> About this exercise: Whenever "destruct" appears in a line, please copy that line from the data.

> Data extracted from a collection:
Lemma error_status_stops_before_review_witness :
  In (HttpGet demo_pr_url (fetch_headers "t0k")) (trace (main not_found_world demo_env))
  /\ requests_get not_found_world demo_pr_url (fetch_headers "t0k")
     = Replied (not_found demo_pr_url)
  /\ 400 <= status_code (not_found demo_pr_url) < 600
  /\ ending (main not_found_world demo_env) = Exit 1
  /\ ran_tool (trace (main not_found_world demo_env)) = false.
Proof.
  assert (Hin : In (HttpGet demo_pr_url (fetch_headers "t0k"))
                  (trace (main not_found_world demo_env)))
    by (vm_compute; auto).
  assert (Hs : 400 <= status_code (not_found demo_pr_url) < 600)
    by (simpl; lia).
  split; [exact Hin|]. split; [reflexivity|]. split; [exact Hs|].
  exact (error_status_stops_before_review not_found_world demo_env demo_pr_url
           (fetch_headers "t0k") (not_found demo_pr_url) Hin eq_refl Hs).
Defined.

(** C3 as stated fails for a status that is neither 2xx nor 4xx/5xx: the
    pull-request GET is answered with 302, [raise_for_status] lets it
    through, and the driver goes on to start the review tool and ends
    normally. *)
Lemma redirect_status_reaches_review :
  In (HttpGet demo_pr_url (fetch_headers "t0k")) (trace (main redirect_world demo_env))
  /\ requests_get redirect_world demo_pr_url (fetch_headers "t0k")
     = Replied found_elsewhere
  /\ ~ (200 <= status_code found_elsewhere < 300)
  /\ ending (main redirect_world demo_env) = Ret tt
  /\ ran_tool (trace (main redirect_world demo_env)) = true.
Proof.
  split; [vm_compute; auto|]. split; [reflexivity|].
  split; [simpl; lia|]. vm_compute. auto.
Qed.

--

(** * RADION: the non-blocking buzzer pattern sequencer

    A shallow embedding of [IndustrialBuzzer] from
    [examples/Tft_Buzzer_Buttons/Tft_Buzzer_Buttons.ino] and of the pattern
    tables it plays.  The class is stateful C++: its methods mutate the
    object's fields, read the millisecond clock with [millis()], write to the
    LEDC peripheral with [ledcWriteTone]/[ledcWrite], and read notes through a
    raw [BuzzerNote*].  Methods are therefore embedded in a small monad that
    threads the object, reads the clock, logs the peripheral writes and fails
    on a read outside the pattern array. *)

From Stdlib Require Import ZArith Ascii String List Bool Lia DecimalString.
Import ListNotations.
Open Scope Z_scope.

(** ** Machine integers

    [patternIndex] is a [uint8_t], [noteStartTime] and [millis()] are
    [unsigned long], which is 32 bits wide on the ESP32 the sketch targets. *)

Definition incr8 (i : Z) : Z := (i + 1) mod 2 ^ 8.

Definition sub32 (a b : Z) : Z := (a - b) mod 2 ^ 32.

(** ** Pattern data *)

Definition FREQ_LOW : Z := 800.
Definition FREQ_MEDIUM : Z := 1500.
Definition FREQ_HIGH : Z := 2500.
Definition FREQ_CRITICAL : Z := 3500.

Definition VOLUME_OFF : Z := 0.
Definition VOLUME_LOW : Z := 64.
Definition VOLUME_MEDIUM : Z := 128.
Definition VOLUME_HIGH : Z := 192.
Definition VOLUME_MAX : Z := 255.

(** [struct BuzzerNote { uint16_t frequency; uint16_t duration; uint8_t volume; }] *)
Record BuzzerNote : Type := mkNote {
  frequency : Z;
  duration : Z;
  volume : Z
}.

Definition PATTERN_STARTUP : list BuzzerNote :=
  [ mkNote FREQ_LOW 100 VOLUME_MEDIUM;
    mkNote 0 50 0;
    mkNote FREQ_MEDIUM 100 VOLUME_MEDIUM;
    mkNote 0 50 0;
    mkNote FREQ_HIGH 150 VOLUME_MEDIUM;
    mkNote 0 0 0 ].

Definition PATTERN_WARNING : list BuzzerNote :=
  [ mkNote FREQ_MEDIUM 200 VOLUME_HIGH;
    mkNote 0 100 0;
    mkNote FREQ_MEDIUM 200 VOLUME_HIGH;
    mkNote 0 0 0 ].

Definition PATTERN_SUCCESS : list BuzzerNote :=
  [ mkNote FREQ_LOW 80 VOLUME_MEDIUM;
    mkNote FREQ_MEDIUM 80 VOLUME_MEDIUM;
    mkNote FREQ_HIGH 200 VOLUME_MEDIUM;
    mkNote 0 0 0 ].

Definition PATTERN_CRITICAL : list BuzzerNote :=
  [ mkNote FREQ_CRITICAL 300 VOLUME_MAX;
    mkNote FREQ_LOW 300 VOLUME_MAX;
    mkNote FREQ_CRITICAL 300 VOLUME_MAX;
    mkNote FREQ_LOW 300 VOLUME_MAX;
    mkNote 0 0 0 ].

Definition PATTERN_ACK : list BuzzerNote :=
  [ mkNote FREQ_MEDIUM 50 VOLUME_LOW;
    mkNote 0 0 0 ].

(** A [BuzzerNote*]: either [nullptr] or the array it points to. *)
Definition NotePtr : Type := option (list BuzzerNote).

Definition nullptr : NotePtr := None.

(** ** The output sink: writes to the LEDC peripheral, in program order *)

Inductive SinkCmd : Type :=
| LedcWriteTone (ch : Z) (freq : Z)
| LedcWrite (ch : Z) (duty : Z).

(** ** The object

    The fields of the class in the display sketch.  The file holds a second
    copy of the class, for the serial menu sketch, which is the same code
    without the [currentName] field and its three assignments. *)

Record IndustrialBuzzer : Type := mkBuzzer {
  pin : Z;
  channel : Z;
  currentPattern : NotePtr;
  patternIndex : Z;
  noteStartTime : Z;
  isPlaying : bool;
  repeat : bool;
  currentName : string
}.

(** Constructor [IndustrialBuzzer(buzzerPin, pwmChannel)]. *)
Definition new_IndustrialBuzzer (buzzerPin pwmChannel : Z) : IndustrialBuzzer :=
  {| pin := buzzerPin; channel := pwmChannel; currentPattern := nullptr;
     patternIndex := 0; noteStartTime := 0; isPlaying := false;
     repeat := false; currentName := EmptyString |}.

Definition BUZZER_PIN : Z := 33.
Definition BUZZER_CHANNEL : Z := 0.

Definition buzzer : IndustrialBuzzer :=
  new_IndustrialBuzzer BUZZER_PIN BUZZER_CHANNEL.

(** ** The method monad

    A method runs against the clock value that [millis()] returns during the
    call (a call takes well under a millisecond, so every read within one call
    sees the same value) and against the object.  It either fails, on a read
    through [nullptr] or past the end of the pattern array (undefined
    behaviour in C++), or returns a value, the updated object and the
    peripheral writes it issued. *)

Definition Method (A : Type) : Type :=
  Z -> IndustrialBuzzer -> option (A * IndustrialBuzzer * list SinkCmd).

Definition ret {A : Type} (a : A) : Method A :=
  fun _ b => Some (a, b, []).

...

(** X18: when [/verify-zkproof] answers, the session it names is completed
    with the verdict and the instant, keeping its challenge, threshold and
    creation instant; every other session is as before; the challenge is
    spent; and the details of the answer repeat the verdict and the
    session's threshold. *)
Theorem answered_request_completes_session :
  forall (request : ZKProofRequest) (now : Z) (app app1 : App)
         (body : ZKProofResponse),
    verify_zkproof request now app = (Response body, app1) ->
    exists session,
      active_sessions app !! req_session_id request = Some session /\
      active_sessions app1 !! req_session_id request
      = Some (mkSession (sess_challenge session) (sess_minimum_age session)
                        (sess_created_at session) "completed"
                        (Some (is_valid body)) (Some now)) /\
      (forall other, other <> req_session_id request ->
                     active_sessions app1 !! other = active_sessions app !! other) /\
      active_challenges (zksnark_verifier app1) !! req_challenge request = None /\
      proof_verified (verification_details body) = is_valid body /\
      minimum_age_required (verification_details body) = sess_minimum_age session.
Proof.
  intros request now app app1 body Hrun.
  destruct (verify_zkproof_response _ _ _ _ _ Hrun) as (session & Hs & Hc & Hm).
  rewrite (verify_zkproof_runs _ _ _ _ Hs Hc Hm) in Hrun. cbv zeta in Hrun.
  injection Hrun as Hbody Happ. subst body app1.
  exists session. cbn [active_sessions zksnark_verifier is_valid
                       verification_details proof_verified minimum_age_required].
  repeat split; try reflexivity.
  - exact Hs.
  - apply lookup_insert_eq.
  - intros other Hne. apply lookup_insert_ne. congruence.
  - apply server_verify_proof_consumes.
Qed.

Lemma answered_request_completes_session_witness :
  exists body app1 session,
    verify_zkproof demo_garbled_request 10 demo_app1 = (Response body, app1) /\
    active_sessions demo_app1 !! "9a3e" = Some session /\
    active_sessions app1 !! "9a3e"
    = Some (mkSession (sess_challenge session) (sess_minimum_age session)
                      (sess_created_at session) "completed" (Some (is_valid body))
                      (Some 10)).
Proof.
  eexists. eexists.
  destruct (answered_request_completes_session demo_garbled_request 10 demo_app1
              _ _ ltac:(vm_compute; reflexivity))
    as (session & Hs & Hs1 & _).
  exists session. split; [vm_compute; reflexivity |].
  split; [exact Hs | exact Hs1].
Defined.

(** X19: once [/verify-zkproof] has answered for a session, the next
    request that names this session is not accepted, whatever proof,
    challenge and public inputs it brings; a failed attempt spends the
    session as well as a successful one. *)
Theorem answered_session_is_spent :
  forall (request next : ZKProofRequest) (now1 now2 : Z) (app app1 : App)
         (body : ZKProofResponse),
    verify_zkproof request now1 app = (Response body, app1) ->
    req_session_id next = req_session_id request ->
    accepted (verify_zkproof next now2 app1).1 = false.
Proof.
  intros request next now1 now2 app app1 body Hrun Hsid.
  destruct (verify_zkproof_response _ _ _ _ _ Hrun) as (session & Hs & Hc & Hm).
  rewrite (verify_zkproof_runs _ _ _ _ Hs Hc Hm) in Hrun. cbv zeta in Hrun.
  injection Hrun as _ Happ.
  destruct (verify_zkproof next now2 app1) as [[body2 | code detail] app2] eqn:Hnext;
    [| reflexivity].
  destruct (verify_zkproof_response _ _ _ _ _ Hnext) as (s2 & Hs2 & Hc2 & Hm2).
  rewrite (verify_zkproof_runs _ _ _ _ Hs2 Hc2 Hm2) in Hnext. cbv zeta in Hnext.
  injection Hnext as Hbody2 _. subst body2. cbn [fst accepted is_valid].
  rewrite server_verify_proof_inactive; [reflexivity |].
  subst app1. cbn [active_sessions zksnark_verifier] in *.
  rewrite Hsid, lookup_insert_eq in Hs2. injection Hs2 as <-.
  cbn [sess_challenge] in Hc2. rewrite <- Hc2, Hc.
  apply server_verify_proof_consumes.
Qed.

> Solution for this exercise:
  destruct (verify_zkproof_response _ _ _ _ _ Hrun) as (session & Hs & Hc & Hm).
  destruct (answered_request_completes_session demo_garbled_request 10 demo_app1
  destruct (verify_zkproof_response _ _ _ _ _ Hrun) as (session & Hs & Hc & Hm).
  destruct (verify_zkproof next now2 app1) as [[body2 | code detail] app2] eqn:Hnext;
  destruct (verify_zkproof_response _ _ _ _ _ Hnext) as (s2 & Hs2 & Hc2 & Hm2).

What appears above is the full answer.